A cross-site scripting (XSS) vulnerability has been identified in Nextcloud versions prior to 22.2.10.33, 23.0.12.29, 24.0.12.28, 25.0.13.23, 26.0.13.20, 27.1.11.20, 28.0.14.11, 29.0.16.8, 30.0.17, 31.0.10, and 32.0.1. The vulnerability exists in the 'files_pdfviewer' application, which uses an outdated version of PDF.js susceptible to CVE-2024-4367. Attackers can execute arbitrary JavaScript in the context of a user's browser by crafting a malicious PDF file and exploiting the 'viewer.html' component of the PDF viewer app.

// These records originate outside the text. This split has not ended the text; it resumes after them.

(* ===== verification/Primality.v ===== *)
(** * Primes

    Pocklington's criterion, with the powers computed by folding at a power of two, and the
    primality of the modulus of the field and of the order of the group, on which the
    inverses of libsecp256k1 rely. *)

From S2P Require Import Prelude.
From Stdlib Require Import Zdivisibility.
From Stdlib Require ZmodInv.

Open Scope Z_scope.

(** ** Divisors *)

Lemma prime_divisor n : 1 < n -> exists r, Z.prime r /\ (r | n).
Proof.
  intros Hn. assert (H : 0 <= n) by lia. revert Hn. pattern n. apply Zlt_0_ind; [| done]. clear n H. intros n IH _ Hn. destruct (decide (Exists (fun d => n mod d = 0) (seqZ 2 (n - 2)))) as [He | He].
  - apply list.Exists_exists in He as (d & Hd%elem_of_seqZ & Hdiv). apply Z.mod_divide in Hdiv; [| lia]. destruct (IH d ltac:(lia) ltac:(lia)) as (r & Hr & Hrd). exists r. split; [done |]. by transitivity d.
  - exists n. split; [| reflexivity]. split; [done |]. intros d Hd Hdiv. apply He. apply list.Exists_exists. exists d. split; [apply elem_of_seqZ; lia |]. by apply Z.mod_divide; [lia |].
Qed.

(** A number whose prime divisors are above its square root is prime. *)
Lemma prime_by_divisors n : 1 < n -> (forall r, Z.prime r -> (r | n) -> n < r * r) -> Z.prime n.
Proof.
  intros Hn H. split; [done |]. intros d Hd [k E]. assert (Hk : 1 < k < n) by nia. assert (Hs : exists m, 1 < m /\ (m | n) /\ m * m <= n).
  { destruct (Z.le_gt_cases d k); [exists d | exists k]; (split; [lia |]; split; [| nia]); [by exists k | exists d; lia]. }
  destruct Hs as (m & Hm & Hdiv & Hsq). destruct (prime_divisor m Hm) as (r & Hr & Hrm). pose proof (Z.prime_ge_2 r Hr). pose proof (Z.divide_pos_le r m ltac:(lia) Hrm). assert (n < r * r) by (apply H; [done | by transitivity m]). nia.
Qed.

(** Trial division up to a bound. *)
Fixpoint no_divisor (fuel : nat) (d n : Z) : bool :=
  match fuel with
  | O => true
  | S fuel => negb (n mod d =? 0) && no_divisor fuel (d + 1) n
  end.

Lemma no_divisor_spec fuel : forall d n, no_divisor fuel d n = true -> forall k, d <= k < d + Z.of_nat fuel -> 0 < k -> ~ (k | n).
Proof.
  induction fuel as [| fuel IH]; intros d n H k Hk Hk0; [lia |]. apply andb_prop in H as [Hd H]. destruct (decide (k = d)) as [-> | Hkd]; [| apply (IH _ _ H); lia].
  intros Hdiv. apply Z.mod_divide in Hdiv; [| lia]. by rewrite Hdiv in Hd.
Qed.

Lemma prime_by_trial fuel n : 1 < n -> no_divisor fuel 2 n = true -> n < (2 + Z.of_nat fuel) * (2 + Z.of_nat fuel) -> Z.prime n.
Proof.
  intros Hn Ht Hf. apply prime_by_divisors; [done |]. intros r Hr Hdiv. pose proof (Z.prime_ge_2 r Hr). destruct (Z.lt_ge_cases r (2 + Z.of_nat fuel)) as [Hlt | Hge]; [| nia]. exfalso. by apply (no_divisor_spec fuel 2 n Ht r); [lia | lia |].
Qed.

(** ** Pocklington's criterion *)

Definition product (l : list Z) : Z := foldr Z.mul 1 l.

Lemma product_cons x l : product (x :: l) = x * product l.
Proof. reflexivity. Qed.

Lemma product_app l m : product (l ++ m) = product l * product m.
Proof. induction l as [| x l IH]; [by rewrite Z.mul_1_l |]. cbn [app]. rewrite !product_cons, IH. lia. Qed.

Lemma product_snoc l x : product (l ++ [x]) = product l * x.
Proof. rewrite product_app. cbn [product foldr]. lia. Qed.

(** Distinct primes divide a number together. *)
Lemma product_divides qs m : NoDup qs -> Forall Z.prime qs -> (forall q, q ∈ qs -> (q | m)) -> (product qs | m).
Proof.
  induction qs as [| q qs IH]; intros Hnd Hp Hd; [exists m; cbn; lia |]. apply list.NoDup_cons in Hnd as [Hq Hnd]. apply Forall_cons_1 in Hp as [Hpq Hp]. rewrite product_cons. destruct (Hd q ltac:(by left)) as [k ->]. rewrite (Z.mul_comm k). apply Z.mul_divide_mono_l.
  apply Z.gauss with q; [rewrite Z.mul_comm; apply IH; [done | done | intros x Hx; apply Hd; by right] |]. rewrite Z.gcd_comm. apply Z.coprime_prime_l; [done |]. clear Hd k IH. intros Hdiv.
  induction qs as [| x qs IH]; [apply Z.divide_1_r in Hdiv; pose proof (Z.prime_ge_2 q Hpq); lia |]. apply Forall_cons_1 in Hp as [Hx Hp]. apply list.NoDup_cons in Hnd as [_ Hnd]. rewrite product_cons in Hdiv. apply Z.divide_prime_mul in Hdiv as [Hdiv | Hdiv]; [| | done].
  - apply Z.divide_prime_prime in Hdiv; [| done | done]. subst. apply Hq. by left.
  - apply IH; [| done | done | done]. intros H. apply Hq. by right.
Qed.

Lemma pow_one b e n : 1 < n -> b mod n = 1 -> 0 <= e -> b ^ e mod n = 1.
Proof. intros Hn Hb He. rewrite <- Z.mod_pow_l, Hb, Z.pow_1_l by done. apply Z.mod_small. lia. Qed.

(** Two coprime exponents at which a power is one. *)
Lemma power_coprime b q m r : 1 < r -> 0 < m -> 0 < q -> Z.coprime q m -> b ^ q mod r = 1 -> b ^ m mod r = 1 -> b mod r = 1.
Proof.
  intros Hr Hm Hq Hc Eq Em. apply Z.Bezout_coprime in Hc as (u & v & E). set (k := u mod m + m). pose proof (Z.mod_pos_bound u m Hm) as Hu. assert (Hw : exists w, 0 <= w /\ k * q = 1 + w * m).
  { exists (q - v - q * (u / m)). assert (Ek : k * q = 1 + (q - v - q * (u / m)) * m) by (unfold k; pose proof (Z.div_mod u m ltac:(lia)); nia). split; [| done]. assert (0 < k * q) by (unfold k; nia). nia. }
  destruct Hw as (w & Hw & Ek). assert (E1 : b ^ (k * q) mod r = 1). { rewrite Z.mul_comm, Z.pow_mul_r by (unfold k; lia). apply pow_one; [done | done | unfold k; lia]. }
  rewrite Ek, Z.pow_add_r, Z.pow_1_r, (Z.mul_comm w), Z.pow_mul_r, Z.mul_mod, pow_one, Z.mul_1_r, Z.mod_mod in E1 by lia. exact E1.
Qed.

Lemma mod_divisor x n r : 1 < n -> 1 < r -> (r | n) -> x mod n = 1 -> x mod r = 1.
Proof. intros Hn Hr Hd E. rewrite <- (Z.mod_mod_divide x n r Hd), E. apply Z.mod_small. lia. Qed.

Theorem pocklington n a qs : 1 < n -> NoDup qs -> Forall Z.prime qs -> (forall q, q ∈ qs -> (q | n - 1)) -> n < product qs * product qs ->
  a ^ (n - 1) mod n = 1 -> (forall q, q ∈ qs -> Z.gcd (a ^ ((n - 1) / q) - 1) n = 1) -> Z.prime n.
Proof.
  intros Hn Hnd Hqs Hdiv Hlt Ea Hgcd. apply prime_by_divisors; [done |]. intros r Hr Hrn. pose proof (Z.prime_ge_2 r Hr) as Hr2. assert (Hra : a ^ (n - 1) mod r = 1) by (apply (mod_divisor _ n); (done || lia)).
  assert (Ha : a mod r <> 0). { intros E0. rewrite <- Z.mod_pow_l, E0, Z.pow_0_l, Z.mod_0_l in Hra by lia. discriminate. }
  assert (HF : (product qs | r - 1)).
  { apply product_divides; [done | done |]. intros q Hq. assert (Hpq : Z.prime q) by (by eapply list.Forall_forall in Hqs). pose proof (Z.prime_ge_2 q Hpq). destruct (Z.eq_dec ((r - 1) mod q) 0) as [E | E]; [by apply Z.mod_divide; [lia |] |]. exfalso.
    assert (Hc : Z.coprime q (r - 1)) by (apply Z.coprime_prime_l; [done |]; intros Hd; apply E; by apply Z.mod_divide; [lia |]). destruct (Hdiv q Hq) as [e Ee]. assert (Hdq : (n - 1) / q = e) by (rewrite Ee; apply Z.div_mul; lia). specialize (Hgcd q Hq). rewrite Hdq in Hgcd.
    assert (He : 0 < e) by nia. set (b := a ^ e) in *. assert (Hb : b mod r = 1).
    { apply (power_coprime b q (r - 1)); [lia | lia | lia | done | |]; unfold b; rewrite <- Z.pow_mul_r by lia; [by rewrite <- Ee |]. rewrite Z.mul_comm, Z.pow_mul_r by lia. apply pow_one; [lia | | lia]. by apply ZmodInv.Z.fermat_nz. }
    assert (Hr1 : (r | 1)). { rewrite <- Hgcd. apply Z.gcd_greatest; [| done]. apply Z.mod_divide; [lia |]. rewrite <- (Z.mod_small 1 r) in Hb by lia. by apply Z.cong_iff_0. }
    apply Z.divide_1_r in Hr1. lia. }
  apply Z.divide_pos_le in HF; [| lia]. assert (0 <= product qs) by (clear -Hqs; induction Hqs as [| q qs Hq _ IH]; [cbn; lia |]; rewrite product_cons; pose proof (Z.prime_ge_2 q Hq); nia). nia.
Qed.

(** ** Powers by folding *)

Section Folding.
(** A reduction that keeps the residue modulo [n]. *)
Context (n : Z) (red : Z -> Z) (red_ok : forall x, red x mod n = x mod n).

Fixpoint power_red (a : Z) (e : positive) : Z :=
  match e with
  | xH => a
  | xO e => let x := power_red a e in red (x * x)
  | xI e => let x := power_red a e in red (red (x * x) * a)
  end.

Lemma power_red_spec a e : n <> 0 -> power_red a e mod n = a ^ Z.pos e mod n.
Proof using red_ok.
  intros Hn. induction e as [e IH | e IH |]; cbn [power_red]; [| | by rewrite Z.pow_1_r].
  - rewrite red_ok, <- Z.mul_mod_idemp_l, red_ok, (Z.mul_mod (power_red a e)), IH, <- Z.mul_mod, Z.mul_mod_idemp_l by done. replace (Z.pos e~1) with (Z.pos e + Z.pos e + 1) by lia. by rewrite !Z.pow_add_r, Z.pow_1_r by lia.
  - rewrite red_ok, Z.mul_mod, IH, <- Z.mul_mod by done. replace (Z.pos e~0) with (Z.pos e + Z.pos e) by lia. by rewrite Z.pow_add_r by lia.
Qed.
End Folding.

(** One fold at the bit [k]: the part above counts [c] times. *)
Definition fold_at (k c x : Z) : Z := Z.shiftr x k * c + Z.land x (Z.ones k).

(** A number [2 ^ k - c] and its divisors: two folds keep a product in about [k] bits. *)
Lemma fold_at_ok n k c x : n <> 0 -> 0 <= k -> (n | 2 ^ k - c) -> fold_at k c x mod n = x mod n.
Proof.
  intros Hn Hk [d E]. unfold fold_at. rewrite Z.shiftr_div_pow2, Z.land_ones by done. pose proof (Z.div_mod x (2 ^ k) ltac:(apply Z.pow_nonzero; lia)) as Ex. set (q := x / 2 ^ k) in *. set (r := x mod 2 ^ k) in *. clearbody q r. rewrite Ex.
  replace (2 ^ k * q + r) with (q * c + r + q * d * n) by nia. by rewrite Z.mod_add.
Qed.

(** The certificate of a prime: a base, the primes that divide its predecessor, and the
    reduction used for the powers, which share the power at the cofactor. *)
Definition check_pocklington (n a : Z) (qs : list Z) (red : Z -> Z) : bool :=
  let f := product qs in
  let b := power_red red a (Z.to_pos ((n - 1) / f)) in
  let power e := power_red red b (Z.to_pos e) mod n in
  (1 <? n) && (n <? f * f) && (0 <? f) && ((n - 1) mod f =? 0) && (power f =? 1) && forallb (fun q => (0 <? q) && (f mod q =? 0) && (Z.gcd (power (f / q) - 1) n =? 1)) qs.

Lemma check_pocklington_spec n a qs red : (forall x, red x mod n = x mod n) -> NoDup qs -> Forall Z.prime qs -> check_pocklington n a qs red = true -> Z.prime n.
Proof.
  intros Hred Hnd Hp Hc. unfold check_pocklington in Hc. set (f := product qs) in *. rewrite !andb_true_iff, !Z.ltb_lt, !Z.eqb_eq, forallb_forall in Hc. destruct Hc as (((((Hn & Hlt) & Hf) & Hd) & E1) & Hqs).
  apply Z.mod_divide in Hd as [c Ec]; [| lia]. rewrite Ec, Z.div_mul in E1, Hqs by lia. set (b := power_red red a (Z.to_pos c)) in *. assert (Hc : 0 < c) by nia.
  assert (Hpow : forall e, 0 < e -> power_red red b (Z.to_pos e) mod n = a ^ (c * e) mod n).
  { intros e He. rewrite (power_red_spec n red Hred), Z2Pos.id, <- Z.mod_pow_l by lia. unfold b. rewrite (power_red_spec n red Hred), Z2Pos.id, Z.mod_pow_l by lia. by rewrite <- Z.pow_mul_r by lia. }
  assert (Hq : forall q, q ∈ qs -> (q | n - 1) /\ Z.gcd (a ^ ((n - 1) / q) - 1) n = 1).
  { intros q Hq. specialize (Hqs q). rewrite <- list_elem_of_In, !andb_true_iff, Z.ltb_lt, !Z.eqb_eq in Hqs. destruct (Hqs Hq) as ((Hq0 & Hd) & Hg). apply Z.mod_divide in Hd as [e Ee]; [| lia]. rewrite Ee, Z.div_mul in Hg by lia.
    assert (Ed : n - 1 = c * e * q) by lia. split; [by exists (c * e) |]. rewrite Ed, Z.div_mul by lia. rewrite Hpow in Hg by nia. rewrite <- Z.gcd_mod_l in Hg |- *. by rewrite Zminus_mod_idemp_l in Hg. }
  apply (pocklington n a qs); [done | done | done | intros q Hin; by apply Hq | done | | intros q Hin; by apply Hq]. by rewrite Ec, <- Hpow.
Qed.

(** ** The modulus of the field and the order of the group *)

Ltac trial fuel := apply (prime_by_trial fuel); vm_compute; reflexivity.

(** A certificate above primes that are known, with the reduction of its powers. *)
Ltac certified qs red :=
  apply (check_pocklington_spec _ 2 qs red);
  [| apply (bool_decide_unpack _); vm_compute; exact I | repeat (apply Forall_cons_2; [assumption |]); constructor | vm_compute; reflexivity].

Ltac certified_mod qs := lazymatch goal with |- Z.prime ?n => certified qs (fun x => x mod n); intros x; by apply Z.mod_mod end.

Lemma prime_128 : Z.prime 255515944373312847190720520512484175977.
Proof.
  assert (Z.prime 53) by trial 6%nat. assert (Z.prime 29) by trial 6%nat. assert (Z.prime 7) by trial 2%nat. assert (Z.prime 107590001) by certified_mod [53; 29; 7].
  assert (Z.prime 7240687) by trial 2700%nat. assert (Z.prime 96557) by trial 320%nat. certified_mod [107590001; 7240687; 96557].
Qed.

(** The powers modulo the prime of 237 bits are taken modulo the predecessor of the field's
    modulus, its multiple, which is close to a power of two. *)
Lemma prime_237 : Z.prime 205115282021455665897114700593932402728804164701536103180137503955397371.
Proof.
  pose proof prime_128. certified [255515944373312847190720520512484175977] (fun x => fold_at 256 4294968274 (fold_at 256 4294968274 x)).
  intros x. rewrite !fold_at_ok; [done | done | done | | done | done |]; by exists 564522.
Qed.

Theorem field_modulus_prime : Z.prime 0xFFFFFFFFFFFFFFFFFFFFFFFFFFFFFFFFFFFFFFFFFFFFFFFFFFFFFFFEFFFFFC2F.
Proof.
  pose proof prime_237. certified [205115282021455665897114700593932402728804164701536103180137503955397371] (fun x => fold_at 256 4294968273 (fold_at 256 4294968273 x)).
  intros x. rewrite !fold_at_ok; [done | done | done | | done | done |]; by exists 1.
Qed.

Lemma prime_109 : Z.prime 341948486974166000522343609283189.
Proof.
  assert (Z.prime 59) by trial 6%nat. assert (Z.prime 28181) by trial 180%nat. assert (Z.prime 545358713) by certified_mod [28181; 59]. assert (Z.prime 1627771) by trial 1300%nat. assert (Z.prime 297159362677) by certified_mod [1627771].
  assert (Z.prime 29047611873442575647497758179) by certified_mod [297159362677; 545358713]. certified_mod [29047611873442575647497758179].
Qed.

Lemma prime_57 : Z.prime 107361793816595537.
Proof. assert (Z.prime 4681609) by trial 2200%nat. assert (Z.prime 85831) by trial 300%nat. certified_mod [4681609; 85831]. Qed.

Theorem group_order_prime : Z.prime 0xFFFFFFFFFFFFFFFFFFFFFFFFFFFFFFFEBAAEDCE6AF48A03BBFD25E8CD0364141.
Proof.
  pose proof prime_109. pose proof prime_57. certified [341948486974166000522343609283189; 107361793816595537] (fun x => let fold := fold_at 256 432420386565659656852420866394968145599 in fold (fold (fold x))).
  intros x. cbv zeta. rewrite !fold_at_ok; [done | done | done | | done | done | | done | done |]; by exists 1.
Qed.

This issue arises because Nextcloud inadvertently exposes executable example code that can be accessed without authorization.

Impact

Exploitation of this vulnerability allows for cross-site scripting, where an attacker can execute malicious JavaScript in the context of an affected user’s browser. This could lead to unauthorized access to the user's files on Nextcloud.

Reproduction

To reproduce this vulnerability, upload a PDF file that exploits CVE-2024-4367 to a Nextcloud instance. Then, create a shareable link for the uploaded PDF. Construct a URL that includes the 'viewer.html' file from the 'files_pdfviewer' application, appending the shareable link to the URL. When this URL is accessed in a browser, the cross-site scripting vulnerability is triggered, executing the malicious JavaScript.

Remediation

Users can update to Nextcloud versions 22.2.10.33, 23.0.12.29, 24.0.12.28, 25.0.13.23, 26.0.13.20, 27.1.11.20, 28.0.14.11, 29.0.16.8, 30.0.17, 31.0.10, or 32.0.1, all of which include the necessary fix. Alternatively, the 'viewer.html' file can be removed or denylisted from the web server.